Governo pode criar VGBL para saúde e educação

O modelo de previdência privada aberta, em que as pessoas acumulam dinheiro em um plano de seguradoras ou bancos para garantir uma aposentadoria complementar, pode ser estendido para o financiamento de gastos com saúde e educação. A Superintendência de Seguros Privados (Susep), ligada ao Ministério da Fazenda, confirmou ontem que há estudos adiantados dentro do governo para criação desse novo produto. Ainda falta, entretanto, uma palavra da Secretaria da Receita Federal do Brasil sobre a forma de tributação que será adotada nesse novo tipo de previdência.

AE, Agencia Estado

17 de junho de 2009 | 10h03

A ideia defendida por operadoras de seguro e pela própria Susep é garantir um incentivo tributário, com possível isenção do Imposto de Renda (IR), a quem destinar os recursos acumulados exclusivamente para gastos com tratamento de saúde ou pagamento de faculdades, por exemplo.

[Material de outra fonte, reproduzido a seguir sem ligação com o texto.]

(* ===== verification/React.v ===== *)
(** * The agent and its assembly

    [internal/adk/react.go] and the constructors of [internal/adk/runner.go]:
    the tools handed to the agent framework, plain or behind guardrails and
    middlewares, the two functions that shape the model's input, and the loops
    that turn the framework's stream into a response or into events. The
    framework's own agent is an argument: a function of its configuration. *)
From stdpp Require Import base tactics list gmap strings.
From Stdlib Require Import ZArith Lia.
From S2P Require Import Prelude GoStrings Types Think Tools Bridge Session Agent.

Section React.
Context {W : Type}.

(** ** What the framework is given *)

(** A tool: what it tells the model about itself, and how it is run if it can be
    ([einotool.InvokableTool]). *)
Record base_tool := mkBase { bt_Info : tool_info; bt_invoke : option (tool_fn W) }.

(** Running it; a tool that cannot be run fails. *)
Definition bt_run (t : base_tool) (w : W) (args : string) : W * (string * option gerror) :=
  match bt_invoke t with Some f => f w args | None => (w, ("", Some (EMsg "tool is not invokable"))) end.

(** A chat model: the bridge's [Stream], on messages that are there (the bridge
    panics on a nil message). *)
Definition chat_model : Type := W -> list eino_message -> W * (gerror + list item).

(** [react.AgentConfig]. *)
Record react_config := mkRC {
  rc_Model : chat_model; rc_Tools : list base_tool; rc_MaxStep : Z;
  rc_Rewriter : list (option eino_message) -> list (option eino_message);
  rc_Modifier : list (option eino_message) -> list (option eino_message) }.

(** [react.Agent]: what its [Stream] does. The end of the list is [io.EOF]. *)
Definition fw_agent : Type := W -> list (option eino_message) -> W * (gerror + list item).
Context (react_NewAgent : react_config -> gerror + fw_agent).

(** ** Configuration *)

(** [reg.Get(name)] and [ToEinoTool]. *)
Definition registry : Type := string -> option base_tool.

Record AgentConfig := mkAC {
  ac_Bridge : option chat_model; ac_Tools : registry; ac_ToolNames : list string; ac_Prompt : string;
  ac_MaxSteps : Z; ac_Middleware : option (list (Middleware W)); ac_Guardrails : option (guard_fn W) }.

(** [einoTools]: names the registry does not know are passed over. *)
Definition einoTools (reg : registry) (names : list string) : list base_tool := omap reg names.

(** [middlewareWrappedTool]: the information of the inner tool, and a guarded run. *)
Definition middlewareWrappedTool (name : string) (inner : base_tool) (chain : option (list (Middleware W)))
    (guards : option (guard_fn W)) : base_tool :=
  mkBase (bt_Info inner) (Some (wrapped_run chain guards name (bt_invoke inner))).

Definition einoToolsWrapped (reg : registry) (names : list string) (chain : option (list (Middleware W)))
    (guards : option (guard_fn W)) : list base_tool :=
  omap (fun name => (fun t => middlewareWrappedTool name t chain guards) <$> reg name) names.

Definition SystemMessage (content : string) : eino_message := mkEino "system" content "" [] "" "" [].
Definition MessageModifier (prompt : string) (input : list (option eino_message)) : list (option eino_message) :=
  Some (SystemMessage prompt) :: input.

Definition agent_tools (cfg : AgentConfig) : list base_tool :=
  match ac_Middleware cfg, ac_Guardrails cfg with
  | None, None => einoTools (ac_Tools cfg) (ac_ToolNames cfg)
  | _, _ => einoToolsWrapped (ac_Tools cfg) (ac_ToolNames cfg) (ac_Middleware cfg) (ac_Guardrails cfg)
  end.

Definition agent_config (cfg : AgentConfig) (br : chat_model) : react_config :=
  mkRC br (agent_tools cfg) (ac_MaxSteps cfg) MessageRewriter (MessageModifier (ac_Prompt cfg)).

Definition NewReactAgent (cfg : option AgentConfig) : gerror + fw_agent :=
  match cfg with
  | None => inl (EMsg "agent config is nil")
  | Some cfg =>
      match ac_Bridge cfg with
      | None => inl (EMsg "bridge is required for ReactAgent")
      | Some br =>
          match react_NewAgent (agent_config cfg br) with
          | inl e => inl (EWrap "create react agent" e)
          | inr a => inr a
          end
      end
  end.

(** ** [ReactAgent.Run] *)

Fixpoint recv_all (l : list item) : gerror + list eino_message :=
  match l with
  | [] => inr []
  | inl e :: _ => inl (EWrap "agent stream recv" e)
  | inr m :: rest => match recv_all rest with inl e => inl e | inr ms => inr (m :: ms) end
  end.

(** [stats] is the bridge's [StatsLine]. *)
Definition react_Run (stats : W -> string) (a : fw_agent) (w : W) (req : agent_request)
  : W * (gerror + option agent_response) :=
  let '(w1, r) := a w (ToEinoSlice (ar_Messages req)) in
  (w1, match r with
       | inl e => inl (EWrap "agent stream" e)
       | inr l =>
           match recv_all l with
           | inl e => inl e
           | inr [] => inl (EMsg "agent returned no messages")
           | inr ms => inr (Some (mkAResp (FromEinoSlice (Some <$> ms)) (stats w1)))
           end
       end).

(** ** [ReactAgent.Stream] *)

(** A select that sends an event unless the context ends; empty text is not
    sent. What was sent, whether to go on, and the remaining choices. *)
Definition offer_text (ty : ev_type) (s : string) (fs : list bool) : list agent_event * bool * list bool :=
  if s =s "" then ([], true, fs)
  else let '(go, fs') := ask fs in (if go then [mkEv ty s] else [], go, fs').

(** The goroutine. *)
Fixpoint react_events (fs : list bool) (l : list item) : list agent_event :=
  let '(go, fs1) := ask fs in
  if negb go then []
  else match l with
       | [] => []
       | inl e :: _ => if (ask fs1).1 then [mkEv EventError (Error e)] else []
       | inr m :: rest =>
           let '(out1, go1, fs2) := offer_text EventText (e_Content m) fs1 in
           if negb go1 then out1
           else let '(out2, go2, fs3) := offer_text EventReasoning (e_Reasoning m) fs2 in
                if negb go2 then out1 ++ out2 else out1 ++ out2 ++ react_events fs3 rest
       end.

Definition react_Stream (fs : list bool) (a : fw_agent) (w : W) (req : agent_request) : W * (gerror + list agent_event) :=
  let '(w1, r) := a w (ToEinoSlice (ar_Messages req)) in
  (w1, match r with inl e => inl e | inr l => inr (react_events fs l) end).

(** ** The runner's constructors *)

Record Runner {S : Type} := mkRunner {
  rn_agent : fw_agent; rn_store : option S; rn_guards : option (guard_fn W);
  rn_mw : option (list (Middleware W)) }.
Arguments Runner : clear implicits.
Arguments mkRunner {S}.

(** [RunnerConfig]; the prompt provider is its answer. *)
Record RunnerConfig {S : Type} := mkRCfg {
  rf_AgentConfig : option AgentConfig; rf_Bridge : option chat_model; rf_Tools : registry; rf_Store : option S;
  rf_Prompt : option string; rf_Guardrails : option (guard_fn W);
  rf_Middleware : option (list (Middleware W)) }.
Arguments RunnerConfig : clear implicits.

(** Of the agent's configuration only the tool names and the number of steps
    are used; everything else comes from the runner's. *)
Definition NewRunner {S} (cfg : option (RunnerConfig S)) : gerror + Runner S :=
  match cfg with
  | None => inl (EMsg "runner config is nil")
  | Some cfg =>
      match rf_AgentConfig cfg with
      | None => inl (EMsg "runner agent config is nil")
      | Some ac =>
          let agentCfg := mkAC (rf_Bridge cfg) (rf_Tools cfg) (ac_ToolNames ac) (default "" (rf_Prompt cfg))
                            (ac_MaxSteps ac) (rf_Middleware cfg) (rf_Guardrails cfg) in
          match NewReactAgent (Some agentCfg) with
          | inl e => inl (EWrap "create agent" e)
          | inr a => inr (mkRunner a (rf_Store cfg) (rf_Guardrails cfg) (rf_Middleware cfg))
          end
      end
  end.

Definition NewRunnerWithAgent {S} (a : fw_agent) (store : option S) (guards : option (guard_fn W))
    (mw : option (list (Middleware W))) : Runner S := mkRunner a store guards mw.
End React.
Arguments base_tool : clear implicits. Arguments chat_model : clear implicits.
Arguments react_config : clear implicits. Arguments fw_agent : clear implicits.
Arguments registry : clear implicits. Arguments AgentConfig : clear implicits.

(** * Properties *)

(** ** Tools behind guardrails *)

Section Assembly.
Context {W : Type} (react_NewAgent : react_config W -> gerror + fw_agent W).

(** A run that the guardrails refuse: nothing happens but their check and the
    error; a tool that cannot be run is not even checked. *)
Definition refuses (guards : guard_fn W) (name : string) (inner t : base_tool W) : Prop :=
  forall w args w1 reason, guards w name args = (w1, Some reason) ->
    bt_run t w args = match bt_invoke inner with
                      | Some _ => (w1, ("", Some (EMsg ("tool " +:+ name +:+ " blocked by guardrails: " +:+ reason))))
                      | None => (w, ("", Some (EMsg ("tool " +:+ name +:+ " is not invokable"))))
                      end.

Lemma wrapped_refuses name t (chain : option (list (Middleware W))) g : refuses g name t (middlewareWrappedTool name t chain (Some g)).
Proof.
  intros w args w1 reason Hr. unfold bt_run, middlewareWrappedTool, wrapped_run. cbn [bt_invoke].
  destruct (bt_invoke t) as [f|]; [|done]. by rewrite Hr.
Qed.

(** Without a middleware, a run that the guardrails let pass is the tool's. *)
Lemma wrapped_transparent name (t : base_tool W) g w args w1 f :
  g w name args = (w1, None) -> bt_invoke t = Some f -> bt_run (middlewareWrappedTool name t None (Some g)) w args = f w1 args.
Proof. intros Hg Hf. unfold bt_run, middlewareWrappedTool, wrapped_run. cbn [bt_invoke]. by rewrite Hf, Hg. Qed.

Lemma einoToolsWrapped_elem (reg : registry W) names chain guards t :
  t ∈ einoToolsWrapped reg names chain guards ->
  exists name inner, name ∈ names /\ reg name = Some inner /\ t = middlewareWrappedTool name inner chain guards.
Proof.
  unfold einoToolsWrapped. rewrite list_elem_of_omap. intros (name & Hn & Ht).
  destruct (reg name) as [inner|] eqn:E; [|done]. simpl in Ht. injection Ht as <-. eauto.
Qed.

(** The tools keep their information and their order, wrapped or not. *)
Lemma agent_tools_info (cfg : AgentConfig W) :
  bt_Info <$> agent_tools cfg = bt_Info <$> einoTools (ac_Tools cfg) (ac_ToolNames cfg).
Proof.
  assert (forall chain guards, bt_Info <$> einoToolsWrapped (ac_Tools cfg) (ac_ToolNames cfg) chain guards
    = bt_Info <$> einoTools (ac_Tools cfg) (ac_ToolNames cfg)) as Hw.
  { intros chain guards. unfold einoToolsWrapped, einoTools. induction (ac_ToolNames cfg) as [|n l IH]; [done|]. simpl.
    destruct (ac_Tools cfg n); simpl; [by f_equal|done]. }
  unfold agent_tools. destruct (ac_Middleware cfg), (ac_Guardrails cfg); auto.
Qed.

(** C15: No tool of an agent built with guardrails runs past them: every tool that
    the framework was configured with refuses what the guardrails refuse under
    the name it was registered with, doing nothing but their check; and the
    configuration shows the model the system prompt followed by at most the
    last six messages. *)
Theorem agent_guarded cfg g a :
  NewReactAgent react_NewAgent (Some cfg) = inr a -> ac_Guardrails cfg = Some g ->
  exists rc, react_NewAgent rc = inr a
    /\ Forall (fun t => exists name inner, name ∈ ac_ToolNames cfg /\ ac_Tools cfg name = Some inner
                 /\ bt_Info t = bt_Info inner /\ refuses g name inner t) (rc_Tools rc)
    /\ bt_Info <$> rc_Tools rc = bt_Info <$> omap (ac_Tools cfg) (ac_ToolNames cfg)
    /\ (forall msgs, exists k, rc_Modifier rc (rc_Rewriter rc msgs) = Some (SystemMessage (ac_Prompt cfg)) :: drop k msgs
                     /\ length (drop k msgs) = Nat.min 6 (length msgs)).
Proof.
  unfold NewReactAgent. destruct (ac_Bridge cfg) as [br|]; [|done].
  destruct (react_NewAgent (agent_config cfg br)) as [e|a'] eqn:E; [done|]. intros [= ->] Hg.
  exists (agent_config cfg br). split; [done|]. unfold agent_config. cbn [rc_Tools rc_Modifier rc_Rewriter]. split_and!.
  - apply Forall_forall. intros t Ht.
    assert (t ∈ einoToolsWrapped (ac_Tools cfg) (ac_ToolNames cfg) (ac_Middleware cfg) (Some g)) as Hw
      by (unfold agent_tools in Ht; rewrite Hg in Ht; by destruct (ac_Middleware cfg)).
    apply einoToolsWrapped_elem in Hw as (name & inner & Hn & Hr & ->). exists name, inner. split_and!; auto using wrapped_refuses.
  - apply agent_tools_info.
  - intros msgs. unfold MessageModifier, MessageRewriter. destruct (length msgs <=? 6)%nat eqn:El; bool_prop.
    + exists 0. rewrite drop_0. split; [done|lia].
    + exists (length msgs - 6). split; [done|]. rewrite length_drop. lia.
Qed.
End Assembly.

(** ** Streams *)

(** The events of one message of the framework. *)
Definition text_event (ty : ev_type) (s : string) : list agent_event := if s =s "" then [] else [mkEv ty s].
Definition message_events (m : eino_message) : list agent_event :=
  text_event EventText (e_Content m) ++ text_event EventReasoning (e_Reasoning m).

Lemma offer_text_open ty s : offer_text ty s [] = (text_event ty s, true, []).
Proof. unfold offer_text, text_event. by destruct (s =s ""). Qed.

(** What an offer delivers, and that it delivers all when it goes on. *)
Lemma offer_text_cases ty s fs out go fs' : offer_text ty s fs = (out, go, fs') ->
  (go = true /\ out = text_event ty s) \/ (go = false /\ out = []).
Proof.
  unfold offer_text, text_event. destruct (s =s ""); [intros [= <- <- _]; auto|].
  destruct (ask fs) as [[] fs1]; intros [= <- <- _]; auto.
Qed.

Lemma react_events_open m rest : react_events [] (inr m :: rest) = message_events m ++ react_events [] rest.
Proof. cbn [react_events ask negb]. rewrite !offer_text_open. unfold message_events. by rewrite <- app_assoc. Qed.

Lemma react_events_error e rest : react_events [] (inl e :: rest) = [mkEv EventError (Error e)].
Proof. done. Qed.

A expectativa da Susep é que ainda este ano o novo produto possa começar a ser vendido no mercado pelas seguradoras e pelos bancos.

Para isso, o governo estuda editar uma medida provisória (MP) específica ou aproveitar o texto de alguma MP que já esteja tramitando no Congresso para instituir a novidade. O tema também tem sido analisado pela Agência Nacional de Saúde Complementar (ANS) e as entidades que representam as empresas operadoras de saúde e de previdência aberta. Ainda de acordo com a Susep, o novo produto pretende garantir amparo futuro à população brasileira, que está envelhecendo e precisará cada vez mais de instrumentos para conseguir bancar seus gastos com saúde. O órgão, que fiscaliza e regula o funcionamento do mercado de seguros e previdência aberta no País, está chamando esses produtos provisoriamente de PreviSaúde e PreviEducação. Segundo a Susep, os novos produtos deverão ter a estrutura dos atuais planos de previdência VGBL (Vida Gerador de Benefício Livre). As informações são do jornal O Estado de S. Paulo.